┌─ MATERIAL FOR THIS TASK

(** The branch of an existing participant, for a payload that names the
    row behind it.  Let a Participant row with the payload's email exist,
    and let the payload carry that row's id as its [_id] and [id].  The
    method fails with AlreadyInSession exactly when the row's id is in the
    session's [currentParticipants].  Otherwise it returns the row,
    appends the id to the classroom's [studentParticipant] and
    [participantHistory] exactly when the id is not yet in
    [studentParticipant], and appends it to the session's
    [currentParticipants] and [participantsHistory] in either case. *)
Lemma joinSessionViaSessionList_existing
    db oid sessionId payload session roomKey classRoom row :
  ClassSession_findById db sessionId = Some session ->
  classRoomId session = Some roomKey ->
  ClassRoom_findById db roomKey = Some classRoom ->
  Participant_findOne db (pl_email payload) = Some row ->
  pl__id payload = Some (p_id row) ->
  pl_id payload = Some (p_id row) ->
  (joinSessionViaSessionList db oid sessionId payload = inl AlreadyInSession
   <-> In (Some (p_id row)) (currentParticipants session)) /\
  (~ In (Some (p_id row)) (currentParticipants session) ->
   exists db',
     joinSessionViaSessionList db oid sessionId payload
       = inr ((row, roomKey), db') /\
     ClassSession_findById db' sessionId
       = Some (withParticipant session (Some (p_id row))) /\
     (In (Some (p_id row)) (studentParticipant classRoom) ->
        ClassRoom_findById db' roomKey = Some classRoom) /\
     (~ In (Some (p_id row)) (studentParticipant classRoom) ->
        ClassRoom_findById db' roomKey
          = Some (withStudent classRoom (Some (p_id row))))).
Proof.
  intros Hs Hk Hc Hrow Hid1 Hid2.
  rewrite (joinSessionViaSessionList_cases _ _ _ _ _ _ _ Hs Hk Hc).
  rewrite Hrow, Hid1, Hid2.
  destruct (List.existsb _ (currentParticipants session)) eqn:Hin.
  - apply existsb_jsEq in Hin. split; [tauto | contradiction].
  - apply existsb_jsEq_false in Hin. split; [split; [discriminate | contradiction] |].
    intros _. eexists. split; [reflexivity |].
    split; [apply ClassSession_findById_save |].
    rewrite ClassRoom_findById_session_save.
    destruct (List.existsb _ (studentParticipant classRoom)) eqn:Hstu.
    + apply existsb_jsEq in Hstu. split; [auto | contradiction].
    + apply existsb_jsEq_false in Hstu. split; [contradiction |].
      intros _. apply ClassRoom_findById_save.
Qed.

(** C10.  Whenever the method succeeds, the classroom's
    [teacherParticipant] is what it was, whatever the role in the
    payload; a participant that is added to the classroom (a new row, or
    a payload [_id] that is not in [studentParticipant]) goes on
    [studentParticipant] and the history.  Whether an existing one is
    added depends on [studentParticipant] alone: it is left out when its
    id is there, and added when it is not, so that a teacher whose id
    sits in [teacherParticipant] is added to the students all the same. *)
Theorem joinSessionViaSessionList_student_list
    db oid sessionId payload session roomKey classRoom result db' :
  ClassSession_findById db sessionId = Some session ->
  classRoomId session = Some roomKey ->
  ClassRoom_findById db roomKey = Some classRoom ->
  joinSessionViaSessionList db oid sessionId payload = inr (result, db') ->
  exists classRoom',
    ClassRoom_findById db' roomKey = Some classRoom' /\
    teacherParticipant classRoom' = teacherParticipant classRoom /\
    (classRoom' = classRoom \/
     classRoom' = withStudent classRoom (pl_id payload)) /\
    (Participant_findOne db (pl_email payload) = None ->
       classRoom' = withStudent classRoom (pl_id payload)) /\
    (~ In (pl__id payload) (studentParticipant classRoom) ->
       classRoom' = withStudent classRoom (pl_id payload)) /\
    (forall row, Participant_findOne db (pl_email payload) = Some row ->
       In (pl__id payload) (studentParticipant classRoom) ->
       classRoom' = classRoom) /\
    (pl_role payload = TEACHER ->
     In (pl__id payload) (teacherParticipant classRoom) ->
     ~ In (pl__id payload) (studentParticipant classRoom) ->
       studentParticipant classRoom'
         = studentParticipant classRoom ++ [pl_id payload]).
Proof.
  intros Hs Hk Hc.
  rewrite (joinSessionViaSessionList_cases _ _ _ _ _ _ _ Hs Hk Hc).
  destruct (Participant_findOne db (pl_email payload)) as [row |].
  - destruct (List.existsb _ (currentParticipants session)); [discriminate |].
    destruct (List.existsb _ (studentParticipant classRoom)) eqn:Hstu;
      intros [= <- <-]; rewrite ClassRoom_findById_session_save.
    + apply existsb_jsEq in Hstu. exists classRoom.
      repeat split; intros; auto; try discriminate; contradiction.
    + apply existsb_jsEq_false in Hstu.
      exists (withStudent classRoom (pl_id payload)).
      rewrite ClassRoom_findById_save.
      repeat split; intros; auto; try discriminate; contradiction.
  - cbn. intros [= <- <-]. rewrite ClassRoom_findById_session_save.
    exists (withStudent classRoom (pl_id payload)).
    rewrite ClassRoom_findById_save.
    repeat split; intros; auto; discriminate.
Qed.

(** C9, on a room with two teachers.  Tina has a Participant row, is not
    in the session and is a current member of the classroom, as a
    teacher; the method lets her into the session and appends her to the
    classroom's student list and to its history nevertheless, where the
    claim, like the comment 'Add to classroom if not present' of the
    code, has a member of the classroom left as she is. *)
Theorem joinSessionViaSessionList_member_added_again :
  Participant_findOne staffDb (pl_email tinaPayload) = Some tina /\
  In (Some "t1") (teacherParticipant staffRoom) /\
  exists db',
    joinSessionViaSessionList staffDb "p9" "s1" tinaPayload
      = inr ((tina, "r1"), db') /\
    ClassRoom_findById db' "r1"
      = Some {| c_roomId := "rid"; c_name := "R"; isActive := true;
                teacherParticipant := [Some "t0"; Some "t1"];
                studentParticipant := [Some "t1"];
                participantHistory := [Some "t0"; Some "t1"; Some "t1"];
                c_eventLog := [] |}.
Proof.
  split; [reflexivity |]. split; [cbn; auto |].
  eexists. split; reflexivity.
Qed.
(** * Repair-shop data-access layer: validators, repositories and hooks

    A shallow embedding of the data-access module [lib/firebase]
    (validation utilities and the four entity repositories) and of the
    data-fetch hooks built on it, together with the properties stated for
    them.

    Conventions of the embedding:
    - a JavaScript string is its sequence of UTF-16 code units;
    - a JavaScript number is an IEEE-754 binary64 value ([spec_float]);
    - a JavaScript object / Firestore document is a finite map from field
      names to values;
    - an [async] function is a state-passing computation over the backing
      service, ending in a returned value or a thrown error;
    - what the program does not decide (rejections by the service, the
      server clock, minted ids, [Math.random()], [new Date()]) is read
      from an environment. *)

From Stdlib Require Import ZArith NArith Ascii String List Bool Lia.
From Stdlib Require Import Floats.SpecFloat DecimalString.
From stdpp Require Import base option list gmap strings fin_maps.

Local Open Scope string_scope.
Local Open Scope list_scope.

(* ===================================================================== *)
(** * 1. JavaScript values                                                 *)
(* ===================================================================== *)

Module Js.

(** A string is a list of UTF-16 code units. *)
Definition jsstring := list N.

(** Code units of an ASCII literal of the source text. *)
Definition lit (s : string) : jsstring :=
  map N_of_ascii (list_ascii_of_string s).

(** ECMAScript [WhiteSpace] and [LineTerminator] code points: the set that
    [String.prototype.trim] strips and that [\s] matches. *)
Definition is_white_space (c : N) : bool :=
  (  (c =? 0x0009) || (c =? 0x000A) || (c =? 0x000B) || (c =? 0x000C)
  || (c =? 0x000D) || (c =? 0x0020) || (c =? 0x00A0) || (c =? 0x1680)
  || ((0x2000 <=? c) && (c <=? 0x200A))
  || (c =? 0x2028) || (c =? 0x2029) || (c =? 0x202F) || (c =? 0x205F)
  || (c =? 0x3000) || (c =? 0xFEFF))%N.

Fixpoint trimStart (s : jsstring) : jsstring :=
  match s with
  | c :: s' => if is_white_space c then trimStart s' else s
  | [] => []
  end.

Definition trimEnd (s : jsstring) : jsstring := rev (trimStart (rev s)).

(** [String.prototype.trim] *)
Definition trim (s : jsstring) : jsstring := trimEnd (trimStart s).

(** Firestore [Timestamp]: an instant of the server clock. *)
Definition Timestamp := N.

(** The values a field of a record can hold at run time. *)
#[warnings="-register-all"]
Inductive JsValue : Type :=
  | JUndefined
  | JNull
  | JBool (b : bool)
  | JNumber (x : spec_float)
  | JString (s : jsstring)
  | JArray (items : list JsValue)
  | JTimestamp (t : Timestamp)
  | JServerTimestamp.   (* the sentinel returned by [serverTimestamp()] *)

(** [typeof v] *)
Inductive JsType := TUndefined | TObject | TBoolean | TNumber | TString.

Definition typeof (v : JsValue) : JsType :=
  match v with
  | JUndefined => TUndefined
  | JNull => TObject
  | JBool _ => TBoolean
  | JNumber _ => TNumber
  | JString _ => TString
  | JArray _ => TObject
  | JTimestamp _ => TObject
  | JServerTimestamp => TObject
  end.

Definition JsType_eqb (a b : JsType) : bool :=
  match a, b with
  | TUndefined, TUndefined | TObject, TObject | TBoolean, TBoolean
  | TNumber, TNumber | TString, TString => true
  | _, _ => false
  end.

(** [Array.isArray v] *)
Definition isArray (v : JsValue) : bool :=
  match v with JArray _ => true | _ => false end.

(** [v.length] of an array ([0] stands for a value that has none; the
    callers test [isArray] first). *)
Definition array_length (v : JsValue) : nat :=
  match v with JArray l => length l | _ => 0 end.

Definition zero : spec_float := S754_zero false.

(** [x >= 0] on numbers: false on NaN, true on both zeros. *)
Definition ge_zero (x : spec_float) : bool := SFleb zero x.

(** [x < 0] on numbers. *)
Definition lt_zero (x : spec_float) : bool := SFltb x zero.

(** ECMAScript [ToBoolean]. *)
Definition truthy (v : JsValue) : bool :=
  match v with
  | JUndefined | JNull => false
  | JBool b => b
  | JNumber x =>
      match x with
      | S754_zero _ | S754_nan => false
      | _ => true
      end
  | JString s => match s with [] => false | _ => true end
  | JArray _ | JTimestamp _ | JServerTimestamp => true
  end.

End Js.
Import Js.

(* ===================================================================== *)
(** * 2. Validation utilities                                              *)
(* ===================================================================== *)

(** [validateRequired]:
    if (value === undefined || value === null) return false;
    if (typeof value === 'string') return value.trim().length > 0;
    return true; *)
Definition validateRequired (value : JsValue) : bool :=
  match value with
  | JUndefined | JNull => false
  | JString s => Nat.ltb 0 (length (trim s))
  | _ => true
  end.

(** [validatePositiveNumber]:
    return typeof value === 'number' && value >= 0; *)
Definition validatePositiveNumber (value : JsValue) : bool :=
  match value with
  | JNumber x => ge_zero x
  | _ => false
  end.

└─

### TASK INSTRUCTIONS
Repeat exactly the lines above from the one with "Inductive JsValue : Type" up to and including the one with "callers test [isArray] first). *)". No other line belongs in the reply.

### SOLUTION FOR THIS PROBLEM
Inductive JsValue : Type :=
  | JUndefined
  | JNull
  | JBool (b : bool)
  | JNumber (x : spec_float)
  | JString (s : jsstring)
  | JArray (items : list JsValue)
  | JTimestamp (t : Timestamp)
  | JServerTimestamp.   (* the sentinel returned by [serverTimestamp()] *)

(** [typeof v] *)
Inductive JsType := TUndefined | TObject | TBoolean | TNumber | TString.

Definition typeof (v : JsValue) : JsType :=
  match v with
  | JUndefined => TUndefined
  | JNull => TObject
  | JBool _ => TBoolean
  | JNumber _ => TNumber
  | JString _ => TString
  | JArray _ => TObject
  | JTimestamp _ => TObject
  | JServerTimestamp => TObject
  end.

Definition JsType_eqb (a b : JsType) : bool :=
  match a, b with
  | TUndefined, TUndefined | TObject, TObject | TBoolean, TBoolean
  | TNumber, TNumber | TString, TString => true
  | _, _ => false
  end.

(** [Array.isArray v] *)
Definition isArray (v : JsValue) : bool :=
  match v with JArray _ => true | _ => false end.

(** [v.length] of an array ([0] stands for a value that has none; the
    callers test [isArray] first). *)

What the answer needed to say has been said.